Другое дело, чтобы не соврать, будешь говорить то, что досконально знаешь. Все остальное – наносное. И Ницца, и Франция.
— Твои герои похожи на тебя. Младший брат в «Кенже» и мальчик в «Шале». Я думала: «А не сын ли это Ермека?»
— Мне все так говорят. Нет. Это случайность. Когда подбирали внука для деда, просмотрели целый офис детей. Девочка по кастингу говорит, что мне нужно посмотреть мальчика в коридоре. Я вышел. Стал расспрашивать его с пристрастием. Начал вспоминать все свои грехи. Сколько тебе лет? В каком ауле ты жил 12 лет назад? Как зовут твою маму? Все чисто. Мы его взяли. Он хорошо играл.
— Да.
— Потом на другом фильме девочка по кастингу опять прибежала с большими глазами. День Сурка. Опять во двор. Вопросы. Все чисто. Я уже начал писать сценарии про девочек, чтобы не похоже были.
— А Кенже?
— Правда похож?
— Ты бороду к себе приклей. И волосы немного кудрявые. Я думала, это режиссерский ход. Намек.
— Это не намеренно. Намеренно – это мыши. Они в каждой картинке. И Тогузаков – мой талисман. Он везде.
— А волки не везде?
— Они мне надоели.
Такие сволочи. Я много раз говорил, что умные режиссеры не связываются с волками и детьми.

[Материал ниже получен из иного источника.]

(** ** Vocabulary of the statements *)

(** The trace of [n] passes of the upload loop that all go round again,
    starting with pass number [attempt]. *)
Fixpoint passes (attempt : Z) (n : nat) : trace :=
  match n with
  | O => []
  | S n' => slept attempt ++ Attempt attempt :: passes (attempt + 1) n'
  end.

(** The failure the metadata loop remembers after [n] failed passes from
    pass [a] on. *)
Definition lastFailure (net : network) (a n : nat) (last : option error) : option error :=
  match n with
  | O => last
  | S n' => sendRequest (net (a + n')%nat)
  end.

(** The trace of [n] passes of the metadata loop whose request fails, from
    pass number [a] on: each request is followed by its backoff sleep. *)
Fixpoint failedSends (a n : nat) : trace :=
  match n with
  | O => []
  | S n' =>
      Attempt (Z.of_nat a) :: Sleep (metadataBackoff (Z.of_nat a)) :: failedSends (S a) n'
  end.

Definition strictlyIncreasing (l : list Z) : Prop :=
  forall i j a b, (i < j)%nat -> l !! i = Some a -> l !! j = Some b -> (a < b)%Z.

(** An endpoint that answers every request with the same status and body. *)
Definition always (code : Z) (body : string) : network :=
  fun _ => DoReturns {| StatusCode := code; Body := inr body |}.

(** An endpoint that answers [code] to the first [n] requests and 200 with
    [body] from then on. *)
Definition failsFirst (n : nat) (code : Z) (body : string) : network :=
  fun k => if (k <? n)%nat then DoReturns {| StatusCode := code; Body := inr "" |}
           else DoReturns {| StatusCode := 200; Body := inr body |}.

(** Stand-ins for the operating system and libraries, in the manner of the
    package's tests: every file exists and is empty, compression is the
    identity, URLs are local https ones, and the JSON decoder accepts
    exactly the texts that open an object. *)
Definition testOS : OS :=
  {| url_Parse := fun _ => inr {| Scheme := "https"; Host := "localhost" |};
     json_Unmarshal := fun text =>
       match text with
       | String "{"%char _ => inr {| ProfileID := ""; ProfileURL := ""; Type_ := "" |}
       | _ => inl (errors_New "invalid character looking for beginning of value")
       end;
     os_Open_ReadAll := fun _ => Contents [];
     gzip_Write_Close := fun data => Compressed data;
     os_ReadFile := fun _ => inr [];
     os_Open := fun _ => None;
     os_Create := fun _ => None;
     io_Copy := fun _ _ => None;
     filepath_Base := fun path => path;
     filepath_Join := fun dir file => String.append dir (String.append "/" file) |}.

Definition testStorage (retries : Z) : HTTPStorage :=
  {| URL := "https://api.pprofio.com/upload"; APIKey := "test-key";
     Client := Some {| Timeout := 30 * Second |}; Retries := retries; Env := "" |}.

Definition testConfig (storage : option Storage) : Config.t :=
  {| Config.APIKey := "test-key";
     Config.IngestURL := "https://api.pprofio.com";
     Config.SampleRate := 5 * Second;
     Config.ProfileDuration := 1 * Second;
     Config.Storage := storage;
     Config.ServiceName := "test-service";
     Config.Tags := {[ "env" := "test" ]};
     Config.MemProfileRate := 0;
     Config.MutexFraction := 0;
     Config.BlockProfileRate := 0;
     Config.EnableCPU := true;
     Config.EnableMemory := true;
     Config.EnableGoroutine := false;
     Config.EnableMutex := false;
     Config.EnableBlock := false;
     Config.EnableCustom := false;
     Config.OutputToStdout := false;
     Config.Env := "" |}.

А у меня они в каждой картине. Дурак! Трудно договориться бывает и с актерами. А с волками – невозможно. Приходилось обманывать. Волк — не собака. Его не приручить.
— «Шал» — это туман весь фильм. Как тебе удалось этого добиться?

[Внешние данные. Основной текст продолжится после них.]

(** C8: when the library asks for a calibration, a [NULL] from
    [od_get_calibration_parameters] ends the process with a nonzero status
    and [oscillator_calibrate] is not called; a [NULL] from
    [oscillator_calibrate] ends it likewise; [od_calibrate] is called only
    when both have succeeded, and then with their two results. *)
Theorem calibration_failures_are_fatal (sign : Z) (st : run_state)
    (e : cycle_env) (input : od_input)
    (Hcall : In (call_od_process input) (fst (iteration sign st e)))
    (Hok : 0 <= od_process_ret e)
    (Hact : action (od_process_output e) = CALIBRATE) :
  let calls := fst (iteration sign st e) in
  In call_od_get_calibration_parameters calls /\
  match calib_params e, calib_results e with
  | None, _ =>
      snd (iteration sign st e) = Exited EXIT_FAILURE /\
      (forall p s, ~ In (call_oscillator_calibrate p s) calls) /\
      (forall p r, ~ In (call_od_calibrate p r) calls)
  | Some p, None =>
      In (call_oscillator_calibrate p sign) calls /\
      snd (iteration sign st e) = Exited EXIT_FAILURE /\
      (forall p' r, ~ In (call_od_calibrate p' r) calls)
  | Some p, Some r =>
      In (call_oscillator_calibrate p sign) calls /\
      In (call_od_calibrate p r) calls /\
      snd (iteration sign st e) <> Exited EXIT_FAILURE
  end /\
  EXIT_FAILURE <> 0.
Proof.
  pose proof (dispatch_reached sign st e input Hcall Hok) as Hbody.
  cbv zeta. clear Hcall. open_iteration Hbody. rewrite Hact.
  destruct (calib_params e) as [p|]; [destruct (calib_results e) as [r|]|];
    reduce_stage; close_iteration.
  all: repeat split; try find_in_trace; try discriminate.
  all: intros ? ? H; scan_trace H.
Qed.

— Это технически. Это метафора. Дым — работа пиротехников. Они после этой картины долго лечились. 80% картины в тумане. Я руководителю группы пиротехников говорю: «Закрой мне эти горы. Только степь оставь». Он мне говорит: «Мне что, весь Заилийский Алатау закрыть?» Они растягивали эти кишки дымоводов. К вечеру бригада лежала. Я же себя ни в чем не ограничиваю. Когда пишешь сценарий, не думаешь, как это будешь делать. Прямая связь с астралом — и ты лепишь, лепишь. А когда приносишь продюсеру, он по-другому читает сценарий. Писали «Мустафа Шокай» — Париж, 1918 год. Эшелон подъехал к перрону. Толпа. Играет духовой оркестр. Все, на этой сцене бюджет фильма кончился. То же самое с «Шалом». Я не думал, что волки не будут сбиваться в стаю, что они не идут в дым. У каждого волка свой инструктор. Волки должны художественно выбегать в туман к костру. Целый день репетировали. Начали снимать. Старик пошел со своими баранами. Бараны же тоже сволочи – не так идут. Сидим с камерой за костром – сейчас выйдут волки. Выбегают инструкторы. А где волки? Мы их давно отпустили. Они оббежали вокруг и в стороне играют. Почему они не бегут в дым? Потому что они волки. Пришлось замазывать носы сгущенкой.
— Ужас какой!
— На 2 дубля хватало. И в дым — пока они слижут сгущенку.
— Ты точно не ищешь легкой жизни. Как ты находишь финансирование?
— Нищенствую. Преданно заглядываю в глаза. По-разному. С «Жат» была уникальная история.
Ко мне пришел человек и сам дал мне деньги: «Сними что-нибудь по-честному и для души». При этом совсем не вмешивался в процесс. Идеальная ситуация. Я ему говорю: «Зачем тебе это надо?» говорит: «Хочу через тебя прикоснуться к вечному».
А это получится или не получится… Такая фантастическая история случилась. Спасибо ему большое! Возможно, когда картина выйдет, я назову имя этого человека.
— Это знак. Когда премьера?
— Если все срастется, мы планируем сделать мировую премьеру в Венеции. Надо покрасоваться на этой дорожке.
— Когда-нибудь надо.
— Если позовут, надену все, что у меня есть.
— Придется купить смокинг.
— Я в аренду возьму. В Лос-Анджелесе брал. Зачем покупать? Хоронят же не в смокинге.
— Я желаю тебе удачного постпродакшна. Здесь бы посмотреть картину.
— Осенью, наверное. Ее должны посмотреть люди. «Жат» — чужак, инородный, отщепенец.
— Смотрите «Кенже» — и любители боевиков, и любители философии.